Do none of you feel that a person came looking for *advice*, not a lecture, nor the judgement of some clucking old biddies ?

And before anyone starts, I pay taxes too. And am a debt-free saver. And I agree with the sentiments of many here that we cannot afford the largesse. 

Luckily for me though, I have enough self-control to start a new thread on that. Not hound people away who ostensibly seem at least to have a work ethic.

I'm only sorry that I can't offer advice on the issues the OP raised. In the unlikely event she'll be back again to read it.


----------



## samanthajane

Yes she may have positive intentions. But there not legal ones.

She's not entitled to FIS or BTWA. Even without the FIS and the BTWA being taken into consideration, with her wages, loan parents and maintenance she wouldn't even be entitled to any rent allowance.

So yes i will lecture, judge and jump up and down in protest that if all that income is "real" ,i still cant believe she is actually claiming all that and that no one has cottoned on to that she shouldn't be - and i blame the goverment more than i blame her) 

And i dont care who it upsets and it may be childish...but it's just not fair. It not fair to me it's not fair to you, and it not fair to everyone in ireland that is facing tax rises left right and centre, that will effect everyone who has mortgages, bills and a family to look after, or just themselves to look after.
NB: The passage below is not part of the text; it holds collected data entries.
Lemma call_simulates {A} i c kd cmd (await : nat -> (option A -> prog) -> Caller) (k : option A -> prog) (answer : option A -> Choice) s :
  coherent s -> callers s !! i = Some c -> command_kinds (cmd (fresh_reply s)) = [(fresh_reply s, kd)] -> is_going (await (fresh_reply s) k) ->
  caller_task (log (task s)) c = caller_task (log (task s)) (await (fresh_reply s) k) ->
  task_step (outside s) (caller_task (log (task s)) c) (answer None) = Some (outside s, Running (k None)) ->
  simulates s (call i kd cmd await k s).
Proof.
  intros Hs Hi Hc Hg Hsame Ht. unfold call. destruct (running s).
  - split; [apply coherent_caller; [done|by apply coherent_open]|].
    by apply (reaches_stays i c (await (fresh_reply s) k)).
  - split; [by apply coherent_caller|]. by apply (reaches_caller i c (Going (k None)) _ _ (answer None) (outside s)).
Qed.

Lemma act_simulates i {X} (r : Request X) k s s' : coherent s -> callers s !! i = Some (Going (Do r k)) ->
  act i r k s = Some s' -> simulates s s'.
Proof.
  intros Hs Hi. destruct r; cbn [act].
  - intros [= <-]. split; [by apply coherent_caller|]. by eapply (reaches_caller i _ (Going _) _ _ (Observe _) _ Hi).
  - intros [= <-]. split; [by apply coherent_caller|]. by eapply (reaches_caller i _ (Going _) _ _ Proceed _ Hi).
  - intros [= <-]. split; [by apply coherent_caller, coherent_outside|]. by eapply (reaches_caller i _ (Going _) _ _ Proceed _ Hi).
  - intros [= <-]. by apply (submit_simulates i _ _ _ _ _ Hs Hi).
  - intros [= <-]. by apply (submit_simulates i _ _ _ _ _ Hs Hi).
  - intros [= <-]. by apply (call_simulates i _ _ _ _ _ PetitionAnswer _ Hs Hi).
  - intros [= <-]. by apply (call_simulates i _ _ _ _ _ KeepAliveAnswer _ Hs Hi).
  - intros [= <-]. by apply (call_simulates i _ _ _ _ _ ResignAnswer _ Hs Hi).
  - intros [= <-]. split; [by apply coherent_caller, coherent_command|].
    by eapply (reaches_caller i _ (Going _) _ _ (HandlerAnswer _) _ Hi).
  - destruct (write_lock (outside s)) eqn:Hw; [done|]. intros [= <-]. split; [by apply coherent_caller, coherent_outside|].
    eapply (reaches_caller i _ (Going (k tt)) _ _ Proceed _ Hi); [done..|]. cbn. by rewrite Hw.
  - intros [= <-]. split; [by apply coherent_caller, coherent_outside|]. by eapply (reaches_caller i _ (Going _) _ _ Proceed _ Hi).
Qed.

Lemma receive_simulates {A} i c (k : option A -> prog) r decode (answer : option A -> Choice) s a :
  coherent s -> callers s !! i = Some c -> receive r decode s = Some a ->
  (forall a, task_step (outside s) (caller_task (log (task s)) c) (answer a) = Some (outside s, Running (k a))) ->
  simulates s (set_caller i (Going (k a)) s).
Proof.
  intros Hs Hi _ Ht. split; [by apply coherent_caller|]. by apply (reaches_caller i c (Going (k a)) _ _ (answer a) (outside s)).
Qed.

Lemma resume_simulates i c s s' : coherent s -> callers s !! i = Some c -> resume i c s = Some s' -> simulates s s'.
Proof.
  intros Hs Hi. destruct c as [[| | |X r k]|r id o late k|r k|r k|r k]; cbn [resume];
    [done|done|done|by apply act_simulates| | | |].
  1:{ destruct (receive r _ s) as [a|] eqn:Ha; [|done]. intros [= <-]. split; [by apply coherent_caller, coherent_command|].
      assert (exists ch, task_step (outside s) (caller_task (log (task s)) (AwaitExchange r id o late k)) ch = Some (outside s, Running (k a))) as [ch Hch].
      { unfold receive in Ha. cbn [caller_task]. unfold answered. destruct (answer_of r (log (task s))) as [x|] eqn:Hx.
        - injection Ha as <-. destruct x as [[e|y]| | | |]; [by exists (Fail (Some e))|by exists Deliver|..]; by exists (Fail None).
        - destruct (running s); [done|]. injection Ha as <-. by exists (Fail None). }
      by apply (reaches_caller i _ (Going (k a)) _ _ ch (outside s) Hi). }
  all: destruct (receive r _ s) as [a|] eqn:Ha; [|done]; intros [= <-].
  - by apply (receive_simulates i _ k r _ PetitionAnswer s a Hs Hi Ha).
  - by apply (receive_simulates i _ k r _ KeepAliveAnswer s a Hs Hi Ha).
  - by apply (receive_simulates i _ k r _ ResignAnswer s a Hs Hi Ha).
Qed.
That money that she and plenty of others are claiming illegally could be put to better use, and we need it now more than ever. Just taking away her extra money that she is claiming and not entitled to could amount to thousands of euros, now times that by the all the people that are claiming what they are not entitled to. Imagine what we could do with that money.


----------



## Kate10

Does anyone know what someone in the op's position would legally be entitled to?  Would be interested ...


----------



## NicolaM

So: 
Is it the case that the information given is factually incorrect, or that this is actually fraudulent activity?

Very interesting thread

Nicola


----------



## samanthajane

What she should be getting......... if she was only claiming what she's entitled to:

Income per week:

wages       €250.00
OPF          €204.55
Main         €  84.77 ( you disregars the first €95.23 ) 

Full rate OPF for single parent with 2 children is €256.30, you are allowed to earn €146.50 for every euro you earn over that 50c will be taken away from payment so..... 250 - 146.50 = 103.50. Divide by 2 is 51.75. So 256.30 - 51.75 gives us the OPF amount of 204.55

Her total income to be assessed for rent allowance is €539.32

For rent allowance you take away the basic social welfare rate for her and her 2 children........ 539.32 - 204.30 - 26.00 - 26.00 = 283.02 

Her rent is 1100 per month so 1100 x 12 / 52 = 253.85 a week

She has 283.03 left over every week her rent is less than that meaning she is not entitled to any rent allowance.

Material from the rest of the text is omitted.